◆ TASK DETAILS:
Transcribe, word for word and without additions, each line below from the one containing "Lemma or_zero_number (x" through the one containing "cbn [fst] in Hps. subst r.", both ends included.

(Stored data)
......

(* ===================================================================== *)
(** * Navigation                                                           *)
(* ===================================================================== *)

(** X10. Sibling round trip: from a result that holds a node,
    [FindNextSibling] followed by [FindPrevSibling] comes back to that
    node, and so does [FindPrevSibling] followed by [FindNextSibling],
    whenever the first step finds a sibling. *)
Theorem X10_sibling_round_trip :
  forall (doc : html.Node) (r : Root.t) (a : Addr) (t : html.Node),
    Root.Node r = Some a -> deref doc a = Some t ->
    (forall r', FindNextSibling doc r = Ok r' -> Root.Error r' = None ->
                FindPrevSibling doc r' = Ok (Root.mk (Some a) (html.Data t) None))
    /\ (forall r', FindPrevSibling doc r = Ok r' -> Root.Error r' = None ->
                   FindNextSibling doc r' = Ok (Root.mk (Some a) (html.Data t) None)).
Proof.
  intros doc r a t Hr Ha.
  unfold FindNextSibling, FindPrevSibling, load. rewrite Hr, Ha. cbn [rbind fst].
  split; intros r' H He.
  - destruct (NextSibling doc a) as [s |] eqn:E; [| injection H as <-; discriminate].
    destruct (rootAt_inv _ _ _ H) as (c & Hc & ->). cbn [Root.Node]. rewrite Hc.
    cbn [rbind fst].
    unfold NextSibling in E. destruct (unsnoc a) as [[q i] |] eqn:Eu; [| discriminate].
    apply unsnoc_Some in Eu. subst a. destruct (live_inv _ _ _ E) as (-> & _).
    unfold PrevSibling, live. rewrite unsnoc_snoc, Ha.
    apply rootAt_live. exact Ha.
  - destruct (PrevSibling doc a) as [s |] eqn:E; [| injection H as <-; discriminate].
    destruct (rootAt_inv _ _ _ H) as (c & Hc & ->). cbn [Root.Node]. rewrite Hc.
    cbn [rbind fst].
    unfold PrevSibling in E. destruct (unsnoc a) as [[q [| i]] |] eqn:Eu; try discriminate.
    apply unsnoc_Some in Eu. subst a. destruct (live_inv _ _ _ E) as (-> & _).
    unfold NextSibling, live. rewrite unsnoc_snoc, Ha.
    apply rootAt_live. exact Ha.
Qed.

Lemma X10_sibling_round_trip_witness :
  (Root.Node (Sample.at_ [0; 0] "head") = Some [0; 0]
   /\ deref Sample.doc [0; 0] = Some (Sample.elem "head" [] []))
  /\ FindPrevSibling Sample.doc (Sample.at_ [0; 1] "body")
     = Ok (Root.mk (Some [0; 0]) "head" None).
Proof.
  split; [split; reflexivity |].
  apply (X10_sibling_round_trip Sample.doc (Sample.at_ [0; 0] "head") [0; 0]
           (Sample.elem "head" [] []) eq_refl eq_refl); reflexivity.
Defined.
(** * gardener-extension-shoot-traefik: the reconcile, deploy and delete paths

    A shallow embedding of [pkg/traefik] (the Deployer: resource generation,
    Deploy, Delete) and of [pkg/actuator] (Reconcile and its aliases), with
    the Kubernetes client the code talks to modelled as an in-memory store
    that is threaded through every call together with a trace of the
    effects the code performs (client calls, image-vector lookups, log
    lines, metric increments).

    After them come the constructor of the actuator ([New] and its options),
    the shoot validator of the admission webhook (package [validator])
    and the string helpers of the deployer's tests. *)

From stdpp Require Import base gmap strings list fin_maps pretty.
From Stdlib Require Import ZArith.
From Stdlib.Strings Require Import Byte.

Open Scope string_scope.
Open Scope list_scope.

(** ** Go errors *)

Module errors.

(** [metav1.StatusReason]: the reasons the code distinguishes, and one for
    every other answer of the API server. *)
Inductive StatusReason :=
| StatusReasonAlreadyExists
| StatusReasonNotFound
| StatusReasonConflict
| StatusReasonUnknown.

(** A Go [error] value. [New] is [errors.New] (and any opaque error of a
    library), [StatusError] is [apierrors.StatusError], and
    [Errorf before cause after] is [fmt.Errorf] with one [%w] verb: the
    rendered text before the verb, the wrapped error, and the text after. *)
Inductive error :=
| New (text : string)
| StatusError (reason : StatusReason) (text : string)
| Errorf (before : string) (cause : error) (after : string).
Lemma DocDB_installer_unsets_after_use (props : DocDB.DocDBConnectionOptions) :
  ∃ body,
    function_body "configure_database_installation_args"
      (DocDB.configure_database_installation_args props) = Some body ∧
    unsets_after_use body ["DB_USERNAME"; "DB_PASSWORD"].
Proof.
  eexists. split; [vm_compute; reflexivity|].
  exists [ getJsonVal_line; "SET_X_IS_SET=$-"; "{ set +x; } 2>/dev/null";
           DocDB.secret_string_line props;
           "DB_USERNAME=`printenv SECRET_STRING | getJsonVal 'username'`";
           "DB_PASSWORD=`printenv SECRET_STRING | getJsonVal 'password'`";
           "unset SECRET_STRING" ], (DocDB.installer_db_args_line props).
  split; [reflexivity|]. intros v Hv.
  assert (Hfront : ∀ x, x ∈ ["DB_USERNAME"; "DB_PASSWORD"] →
            x ∈ ["SECRET_STRING"; "DB_USERNAME"; "DB_PASSWORD"])
    by (intros x Hx; apply elem_of_cons; right; exact Hx).
  split; [exact (Hfront v Hv)|]. left.
  apply elem_of_cons in Hv as [->|Hv]; [|apply list_elem_of_singleton in Hv as ->].
  - occurs_at ("INSTALLER_DB_ARGS=( [" +:+ quoted "--dbuser" +:+ "]=")
              (" [" +:+ quoted "--dbpassword" +:+ "]=$DB_PASSWORD ["
               +:+ quoted "--dbhost" +:+ "]="
               +:+ hostname (clusterEndpoint (DocDB.database props))
               +:+ " [" +:+ quoted "--dbport" +:+ "]="
               +:+ portAsString (clusterEndpoint (DocDB.database props))
               +:+ " [" +:+ quoted "--dbtype" +:+ "]=DocumentDB )").
  - occurs_at ("INSTALLER_DB_ARGS=( [" +:+ quoted "--dbuser" +:+ "]=$DB_USERNAME ["
               +:+ quoted "--dbpassword" +:+ "]=")
              (" [" +:+ quoted "--dbhost" +:+ "]="
               +:+ hostname (clusterEndpoint (DocDB.database props))
               +:+ " [" +:+ quoted "--dbport" +:+ "]="
               +:+ portAsString (clusterEndpoint (DocDB.database props))
               +:+ " [" +:+ quoted "--dbtype" +:+ "]=DocumentDB )").
Qed.

Lemma DocDB_connection_unsets_after_use (props : DocDB.DocDBConnectionOptions) :
  ∃ body,
    function_body "configure_deadline_database"
      (DocDB.configure_deadline_database props) = Some body ∧
    unsets_after_use body ["DB_USERNAME"; "DB_PASSWORD"].
Proof.
  eexists. split; [vm_compute; reflexivity|].
  exists [ getJsonVal_line; "SET_X_IS_SET=$-"; "{ set +x; } 2>/dev/null";
           DocDB.secret_string_line props;
           "DB_USERNAME=`printenv SECRET_STRING | getJsonVal 'username'`";
           "DB_PASSWORD=`printenv SECRET_STRING | getJsonVal 'password'`";
           "unset SECRET_STRING" ],
         ("sudo -u ec2-user " +:+ quoted "${deadlinecommand}"
          +:+ " -StoreDatabasecredentials " +:+ quoted "${DB_USERNAME}"
          +:+ " " +:+ quoted "${DB_PASSWORD}").
  split; [reflexivity|]. intros v Hv.
  assert (Hfront : ∀ x, x ∈ ["DB_USERNAME"; "DB_PASSWORD"] →
            x ∈ ["SECRET_STRING"; "DB_USERNAME"; "DB_PASSWORD"])
    by (intros x Hx; apply elem_of_cons; right; exact Hx).
  split; [exact (Hfront v Hv)|]. right.
  apply elem_of_cons in Hv as [->|Hv]; [|apply list_elem_of_singleton in Hv as ->].
  - occurs_at ("sudo -u ec2-user " +:+ quoted "${deadlinecommand}"
               +:+ " -StoreDatabasecredentials " +:+ dquote)
              (dquote +:+ " " +:+ quoted "${DB_PASSWORD}").
  - occurs_at ("sudo -u ec2-user " +:+ quoted "${deadlinecommand}"
               +:+ " -StoreDatabasecredentials " +:+ quoted "${DB_USERNAME}"
               +:+ " " +:+ dquote)
              dquote.
Qed.
(** C5. Nothing that goes wrong while caching reaches the caller of
    [searchProductsByName]: [cacheSearchResults] never throws, and with any
    script of store faults the call returns the same sequence (or throws the
    same error), after the same attempts and the same delays, as with a
    store on which every lookup and insert succeeds. *)
Theorem cache_failures_never_surface
    (env : Env) (query : jsstring) (w : World) (faults : nat -> Fault) :
  let flaky := with_faults env faults in
  let sound := with_faults env (fun _ => Healthy) in
  (forall products v, fst (cacheSearchResults flaky products v) = Done tt)
  /\ fst (searchProductsByName flaky query w)
     = fst (searchProductsByName sound query w)
  /\ outside_store (snd (searchProductsByName flaky query w))
     = outside_store (snd (searchProductsByName sound query w)).
Proof.
  cbv zeta. split.
  - intros products v. now rewrite cacheSearchResults_swallows.
  - apply search_agree; [|reflexivity].
    unfold same_but_store, with_faults. cbn. auto.
Qed.

(* ------------------------------------------------------------------ *)
(** ** What a call returns                                              *)
(* ------------------------------------------------------------------ *)



(* ------------------------------------------------------------------ *)
(** ** Further properties of the search                                 *)
(* ------------------------------------------------------------------ *)

Lemma or_zero_number (x : number) :
  number_truthy x = true -> or_zero (NNumber x) = x.
Proof. cbn. now intros ->. Qed.

Lemma or_string_truthy (v : text) :
  truthy v = true -> TString (or_string v []) = v.
Proof. destruct v as [| |[|c s]]; try discriminate. reflexivity. Qed.

Lemma normalize_keeps (env : Env) (item : Raw.t) (w : World) :
  exists p, fst (normalize env item w) = Done p /\ kept item p.
Proof.
  cbv beta iota delta [normalize bind ret generateTempId now].
  destruct (truthy (Raw.off_id item));
    [|destruct (truthy (Raw.barcode item))];
    cbn [fst]; eexists; (split; [reflexivity|]);
    unfold kept; cbn [FoodProduct.name FoodProduct.sugar FoodProduct.calories
      FoodProduct.protein FoodProduct.fat FoodProduct.carbs FoodProduct.brand
      FoodProduct.image_url];
    split_conj; try reflexivity;
    try (intros x -> Hx; now apply or_zero_number);
    try apply or_string_truthy.
Qed.

Lemma mapM_normalize_keeps (env : Env) (items : list Raw.t) (w : World) :
  exists ps,
    fst (mapM (normalize env) items w) = Done ps /\ Forall2 kept items ps.
Proof.
  revert w. induction items as [|item rest IH]; intros w.
  - exists []. cbn. auto.
  - destruct (normalize_keeps env item w) as (p & Hp & Hk).
    destruct (normalize env item w) as [r w1] eqn:E1.
    cbn [fst] in Hp. subst r.
    destruct (IH w1) as (ps & Hps & Hall).
    destruct (mapM (normalize env) rest w1) as [r w2] eqn:E2.
    cbn [fst] in Hps. subst r.
    cbn [mapM]. rewrite (bind_run _ _ _ _ _ E1), (bind_run _ _ _ _ _ E2).
    exists (p :: ps). unfold ret. cbn [fst]. auto.
Qed.

(** An attempt that is answered with an array: cache, then normalize. *)
Lemma attempt_body_array (env : Env) (query : jsstring) (w : World)
    (items : list Raw.t) :
  functions_invoke env query (invoked w) = Resolves (ArrayOf items) None ->
  attempt_body env query w
  = mapM (normalize env) items (snd (cache_each env items (called w))).
Proof.
  intros Eo. unfold attempt_body.
  assert (invoke env query w = (Done (ArrayOf items, None), called w))
    as Ei by (unfold invoke; now rewrite Eo).
  rewrite (bind_run _ _ _ _ _ Ei). cbv beta iota.
  now rewrite (bind_run _ _ _ _ _
                 (cacheSearchResults_swallows env items (called w))).
Qed.

Lemma array_returns (env : Env) (query : jsstring) (k : nat)
    (items : list Raw.t) :
  functions_invoke env query k = Resolves (ArrayOf items) None ->
  caught (functions_invoke env query k) = None.
Proof. now intros ->. Qed.

(** X1. When the first attempt is answered with an array, the call returns
    one record per item, in the order of the array and under the items'
    names, after that single call of the endpoint: it draws no random number
    and sleeps not at all. *)
Theorem first_answer_is_returned_at_once
    (env : Env) (query : jsstring) (w : World) (items : list Raw.t) :
  functions_invoke env query (invoked w) = Resolves (ArrayOf items) None ->
  exists products,
    fst (searchProductsByName env query w) = Done products
    /\ List.length products = List.length items
    /\ map FoodProduct.name products = map Raw.name items
    /\ invoked (snd (searchProductsByName env query w)) = S (invoked w)
    /\ sampled (snd (searchProductsByName env query w)) = sampled w
    /\ slept (snd (searchProductsByName env query w)) = slept w.
Proof.
  intros Eo. rewrite search_cases. cbv zeta.
  rewrite (array_returns _ _ _ _ Eo).
  destruct (attempt_body_returns env query w (array_returns _ _ _ _ Eo))
    as (ps & _ & Hps & _ & _ & Hi & Hs & Hz).
  exists ps. split; [exact Hps|].
  rewrite (attempt_body_array _ _ _ _ Eo) in Hps.
  destruct (mapM_normalize_keeps env items
              (snd (cache_each env items (called w)))) as (ps' & Hps' & Hk).
  rewrite Hps in Hps'. injection Hps' as <-.
  split; [symmetry; exact (Forall2_length Hk)|].
  split; [|auto].
  clear - Hk. induction Hk as [|item p items ps (Hn & _) _ IH];
    [reflexivity | cbn; now rewrite Hn, IH].
Qed.

Lemma first_answer_witness :
  exists products,
    fst (searchProductsByName
           (steady (Resolves (ArrayOf [banana; oat_milk]) None))
           (lit "milk") fresh) = Done products
    /\ List.length products = List.length [banana; oat_milk]
    /\ map FoodProduct.name products = map Raw.name [banana; oat_milk]
    /\ invoked (snd (searchProductsByName
                       (steady (Resolves (ArrayOf [banana; oat_milk]) None))
                       (lit "milk") fresh)) = S (invoked fresh)
    /\ sampled (snd (searchProductsByName
                       (steady (Resolves (ArrayOf [banana; oat_milk]) None))
                       (lit "milk") fresh)) = sampled fresh
    /\ slept (snd (searchProductsByName
                     (steady (Resolves (ArrayOf [banana; oat_milk]) None))
                     (lit "milk") fresh)) = slept fresh.
Proof.
  apply (first_answer_is_returned_at_once
           (steady (Resolves (ArrayOf [banana; oat_milk]) None))
           (lit "milk") fresh [banana; oat_milk]).
  reflexivity.
Defined.

Lemma caught_none_cases (o : InvokeOutcome) :
  caught o = None ->
  answers_404 o = true \/ exists items, o = Resolves (ArrayOf items) None.
Proof.
  destruct o as [e | data [error|]]; cbn; [discriminate | |].
  - destruct (status_is_404 error); [auto | discriminate].
  - destruct data; try discriminate. eauto.
Qed.

(** X2. Whatever a call returns, every record hands on what its raw item
    holds: the name and the sugar value as they are, each of calories,
    protein, fat and carbs that is a number other than zero, and a brand or
    image_url that is a non-empty string. *)
Theorem returned_records_keep_values
    (env : Env) (query : jsstring) (w : World)
    (products : list FoodProduct.t) :
  fst (searchProductsByName env query w) = Done products ->
  exists items,
    Forall2 kept items products
    /\ ((products = [] /\ items = [])
        \/ exists k,
             k <= 2
             /\ functions_invoke env query (k + invoked w)
                = Resolves (ArrayOf items) None).
Proof.
  rewrite search_cases. cbv zeta.
  assert (forall v k,
             invoked v = k + invoked w -> k <= 2 ->
             caught (functions_invoke env query (invoked v)) = None ->
             fst (attempt_body env query v) = Done products ->
             exists items,
               Forall2 kept items products
               /\ ((products = [] /\ items = [])
                   \/ exists k,
                        k <= 2
                        /\ functions_invoke env query (k + invoked w)
                           = Resolves (ArrayOf items) None)) as Hreturn.
  { intros v k Hv Hk C Hr.
    destruct (caught_none_cases _ C) as [H404 | [items Eo]].
    - rewrite (attempt_body_404 _ _ _ H404) in Hr. injection Hr as <-.
      exists []. split; [constructor | now left].
    - rewrite (attempt_body_array _ _ _ _ Eo) in Hr.
      destruct (mapM_normalize_keeps env items
                  (snd (cache_each env items (called v))))
        as (ps & Hps & Hk').
      rewrite Hr in Hps. injection Hps as <-.
      exists items. split; [exact Hk'|]. right. exists k.
      rewrite <- Hv. auto. }
  destruct (caught (functions_invoke env query (invoked w)))
    as [e0|] eqn:C0;
    [|apply (Hreturn w 0); auto].
  destruct (caught (functions_invoke env query (S (invoked w))))
    as [e1|] eqn:C1;
    [|apply (Hreturn (backed_off env 1 (called w)) 1); auto].
  destruct (caught (functions_invoke env query (S (S (invoked w)))))
    as [e2|] eqn:C2;
    [|apply (Hreturn
               (backed_off env 2 (called (backed_off env 1 (called w)))) 2);
      auto].
  rewrite exhausted_run. cbn [fst]. unfold verdict.
  destruct (mentions_404 e2); [|destruct (network_class e2); discriminate].
  intros [= <-]. exists []. split; [constructor | now left].
Qed.

Lemma returned_values_witness :
  let env := steady (Resolves (ArrayOf [banana; oat_milk]) None) in
  exists items,
    Forall2 kept items
      (returned (fst (searchProductsByName env (lit "milk") fresh)))
    /\ ((returned (fst (searchProductsByName env (lit "milk") fresh)) = []
         /\ items = [])
        \/ exists k,
             k <= 2
             /\ functions_invoke env (lit "milk") (k + invoked fresh)
                = Resolves (ArrayOf items) None).
Proof.
  apply (returned_records_keep_values
           (steady (Resolves (ArrayOf [banana; oat_milk]) None))
           (lit "milk") fresh).
  vm_compute. reflexivity.
Defined.

(* ------------------------------------------------------------------ *)
(** ** Further properties of the cache writer                           *)
(* ------------------------------------------------------------------ *)

Lemma cached_from_cons (product : Raw.t) (rest : list Raw.t)
    (added : list CacheRow.t) :
  Forall (cached_from rest) added ->
  Forall (cached_from (product :: rest)) added.
Proof.
  apply Forall_impl. intros row (p & Hin & Hid & Hrow).
  exists p. split; [now right | auto].
Qed.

......

◆ RESPONSE FOR THIS EXERCISE:
Lemma or_zero_number (x : number) :
  number_truthy x = true -> or_zero (NNumber x) = x.
Proof. cbn. now intros ->. Qed.

Lemma or_string_truthy (v : text) :
  truthy v = true -> TString (or_string v []) = v.
Proof. destruct v as [| |[|c s]]; try discriminate. reflexivity. Qed.

Lemma normalize_keeps (env : Env) (item : Raw.t) (w : World) :
  exists p, fst (normalize env item w) = Done p /\ kept item p.
Proof.
  cbv beta iota delta [normalize bind ret generateTempId now].
  destruct (truthy (Raw.off_id item));
    [|destruct (truthy (Raw.barcode item))];
    cbn [fst]; eexists; (split; [reflexivity|]);
    unfold kept; cbn [FoodProduct.name FoodProduct.sugar FoodProduct.calories
      FoodProduct.protein FoodProduct.fat FoodProduct.carbs FoodProduct.brand
      FoodProduct.image_url];
    split_conj; try reflexivity;
    try (intros x -> Hx; now apply or_zero_number);
    try apply or_string_truthy.
Qed.

Lemma mapM_normalize_keeps (env : Env) (items : list Raw.t) (w : World) :
  exists ps,
    fst (mapM (normalize env) items w) = Done ps /\ Forall2 kept items ps.
Proof.
  revert w. induction items as [|item rest IH]; intros w.
  - exists []. cbn. auto.
  - destruct (normalize_keeps env item w) as (p & Hp & Hk).
    destruct (normalize env item w) as [r w1] eqn:E1.
    cbn [fst] in Hp. subst r.
    destruct (IH w1) as (ps & Hps & Hall).
    destruct (mapM (normalize env) rest w1) as [r w2] eqn:E2.
    cbn [fst] in Hps. subst r.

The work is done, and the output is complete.